What you should do: Please copy each line of the listing that includes the string "left".

Source data:
Lemma scan_loop_length fuel : ∀ s s' x,
  loop fuel s = Some (s', x) →
  (length (scan_domains s') ≤ length (scan_domains s))%nat.
Proof.
  induction fuel as [|fuel IH]; intros s s' x H; [discriminate|].
  rewrite scan_loop_S in H. destruct (step s) as [s1|[s1 x1]] eqn:E.
  - apply IH in H.
    destruct (scan_step_continue _ _ _ _ _ E)
      as (done & p & c & rest & Hl & _ & _ & [->|(_ & Hl' & _)]).
    + rewrite Hl. simpl in H. rewrite !length_app in *. simpl in *. lia.
    + by rewrite <- Hl'.
  - injection H as <- <-. by destruct (scan_step_exit _ _ _ E) as (_ & -> & _).
Qed.

(** A loop that is left normally has deleted at most one element: with
    [i <= len(domains)] the loop test and the [break] can only fire when
    the list is at most one shorter than [total]. *)
Lemma scan_loop_returned fuel : ∀ s s',
  (scan_i s ≤ length (scan_domains s))%nat →
  loop fuel s = Some (s', Returned) →
  (total ≤ length (scan_domains s') + 1)%nat.
Proof.
  induction fuel as [|fuel IH]; intros s s' Hi H; [discriminate|].
  rewrite scan_loop_S in H. destruct (step s) as [s1|[s1 x1]] eqn:E.
  - apply IH in H; [done|].
    destruct (scan_step_continue _ _ _ _ _ E)
      as (done & p & c & rest & Hl & Hi1 & _ & [->|(Hi' & Hl' & _)]).
    + simpl. rewrite Hi1, length_app. simpl. lia.
    + rewrite Hi', Hl', Hl, Hi1, length_app. simpl. lia.
  - injection H as <- ->.
    destruct (scan_step_exit _ _ _ E) as (_ & -> & _ & [Hx _]). lia.
Qed.

(** An exception that ends the loop is the unpacking error or comes out of
    the last call of [is_fragmented_domain]. *)
Lemma scan_loop_raised fuel : ∀ s s' e,
  loop fuel s = Some (s', Raised e) →
  e = unpack_error ∨
  ∃ p c, last (scan_calls s') = Some (p, c) ∧
         is_fragmented_domain (scan_st s') p c coverage_pct tolerance_pct
         = Raise e.
Proof.
  induction fuel as [|fuel IH]; intros s s' e H; [discriminate|].
  rewrite scan_loop_S in H. destruct (step s) as [s1|[s1 x1]] eqn:E.
  - by apply IH in H.
  - injection H as <- ->.
    destruct (scan_step_exit _ _ _ E)
      as (_ & _ & Hst & _ & [(-> & _)|(p & c & Hc & _ & _ & Hf)]); [by left|].
    right. exists p, c. rewrite Hc, Hst, last_snoc. done.
Qed.

(** While nothing has been deleted, the pairs handed to
    [is_fragmented_domain] are pairs of the original list at positions
    [j], [j + 1] with [j + 2 < total]. *)
Lemma scan_loop_calls fuel (l : list ref) : ∀ s s' x,
  loop fuel s = Some (s', x) →
  scan_domains s = l →
  Forall (λ pc, ∃ j, (j + 2 < total)%nat ∧ pair_at l j pc) (scan_calls s) →
  length (scan_domains s') = length l →
  Forall (λ pc, ∃ j, (j + 2 < total)%nat ∧ pair_at l j pc) (scan_calls s').
Proof.
  induction fuel as [|fuel IH]; intros s s' x H Hl Hc Hlen; [discriminate|].
  rewrite scan_loop_S in H. destruct (step s) as [s1|[s1 x1]] eqn:E.
  - destruct (scan_step_continue _ _ _ _ _ E)
      as (done & p & c & rest & Hl1 & Hi1 & Hlt & [->|(Hi' & Hl' & _ & Hc')]).
    + apply scan_loop_length in H. simpl in H.
      rewrite <- Hl, Hl1, !length_app in Hlen. rewrite length_app in H.
      simpl in *. lia.
    + apply (IH _ _ _ H); [congruence| |done].
      destruct Hc' as [->| ->]; [done|].
      apply Forall_app. split; [done|]. apply Forall_singleton.
      exists (length done). split; [lia|].
      rewrite <- Hl, Hl1. apply pair_at_middle.
  - injection H as <- <-.
    destruct (scan_step_exit _ _ _ E) as (Hi & Hd & _ & Hx).
    destruct x1 as [|e].
    + destruct Hx as [_ ->]. done.
    + destruct Hx as [Hlt [(_ & ->)|(p & c & -> & Hpos & Hp & _)]]; [done|].
      apply Forall_app. split; [done|]. apply Forall_singleton.
      exists (scan_i s - 1)%nat. rewrite <- Hl.
      split; [lia|done].
Qed.

(** The loop only writes [end] attributes, and only of objects in its
    list; what it leaves in the list was there before; the first element
    stays. *)
Lemma only_ends_of_refl hits st : only_ends_of hits st st.
Proof. by repeat split. Qed.

Lemma only_ends_of_trans hits st1 st2 st3 :
  only_ends_of hits st1 st2 → only_ends_of hits st2 st3 →
  only_ends_of hits st1 st3.
Proof.
  intros (Hd1 & Hl1 & Hf1 & Ho1) (Hd2 & Hl2 & Hf2 & Ho2).
  split; [congruence|]. split; [congruence|]. split.
  - intros a. specialize (Hf1 a). specialize (Hf2 a).
    unfold same_but_end in *. intuition congruence.
  - intros a Ha. rewrite Ho2, Ho1; done.
Qed.

Lemma only_ends_of_mono hits hits' st st' :
  hits ⊆ hits' → only_ends_of hits st st' → only_ends_of hits' st st'.
Proof.
  intros Hsub (Hd & Hl & Hf & Ho). repeat split; try done; try apply Hf.
  intros a Ha. apply Ho. intros Hin. apply Ha, Hsub, Hin.
Qed.

Lemma set_end_only_ends hits st p e :
  p ∈ hits → only_ends_of hits st (set_end st p e).
Proof.
  intros Hp. unfold only_ends_of, set_end, deref. simpl.
  split; [done|]. split; [by rewrite length_insert|]. split.
  - intros a. destruct (decide (a = p)) as [->|Hne].
    + destruct (decide (p < length (objects st))%nat).
      * rewrite list_lookup_total_insert_eq by done. by repeat split.
      * rewrite list_insert_ge by lia. by repeat split.
    + rewrite list_lookup_total_insert_ne by done. by repeat split.
  - intros a Ha. rewrite list_lookup_total_insert_ne; [done|].
    intros ->. done.
Qed.

Lemma scan_loop_frame fuel : ∀ s s' x,
  loop fuel s = Some (s', x) →
  scan_domains s' ⊆ scan_domains s ∧
  only_ends_of (scan_domains s) (scan_st s) (scan_st s') ∧
  (scan_i s ≠ 0%nat → head (scan_domains s') = head (scan_domains s)).
Proof.
  induction fuel as [|fuel IH]; intros s s' x H; [discriminate|].
  rewrite scan_loop_S in H. destruct (step s) as [s1|[s1 x1]] eqn:E.
  - apply IH in H as (Hsub & Hfr & Hhd).
    destruct (scan_step_continue _ _ _ _ _ E)
      as (done & p & c & rest & Hl & Hi & _ & [->|(Hi' & Hl' & Hst' & _)]).
    + simpl in *. rewrite Hl.
      assert (Hsub' : done ++ p :: rest ⊆ done ++ p :: c :: rest).
      { intros a. rewrite !elem_of_app, !elem_of_cons. tauto. }
      split; [|split].
      * by etrans.
      * apply (only_ends_of_trans _ _
                 (set_end (scan_st s) p (end_ (deref (scan_st s) c)))).
        -- apply set_end_only_ends.
           rewrite elem_of_app, elem_of_cons. tauto.
        -- by eapply only_ends_of_mono.
      * intros _. rewrite Hhd by lia. by destruct done.
    + rewrite Hl', Hst' in *. split; [done|]. split; [done|].
      intros _. apply Hhd. lia.
  - injection H as <- <-.
    destruct (scan_step_exit _ _ _ E) as (_ & -> & -> & _).
    split; [done|]. split; [apply only_ends_of_refl|done].
Qed.
Lemma scan_loop_log fuel : ∀ s s' x,
  loop fuel s = Some (s', x) → LOG (scan_st s') = LOG (scan_st s).
Proof.
  induction fuel as [|fuel IH]; intros s s' x H; [discriminate|].
  rewrite scan_loop_S in H. destruct (step s) as [s1|[s1 x1]] eqn:E.
  - rewrite (IH _ _ _ H).
    destruct (scan_step_continue _ _ _ _ _ E)
      as (pre & p & c & rest & _ & _ & _ & [->|(_ & _ & -> & _)]); done.
  - injection H as <- <-.
    by destruct (scan_step_exit _ _ _ E) as (_ & _ & -> & _).
Qed.
End Invariants.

Output of the task:
(** A loop that is left normally has deleted at most one element: with
      as (_ & _ & Hst & _ & [(-> & _)|(p & c & Hc & _ & _ & Hf)]); [by left|].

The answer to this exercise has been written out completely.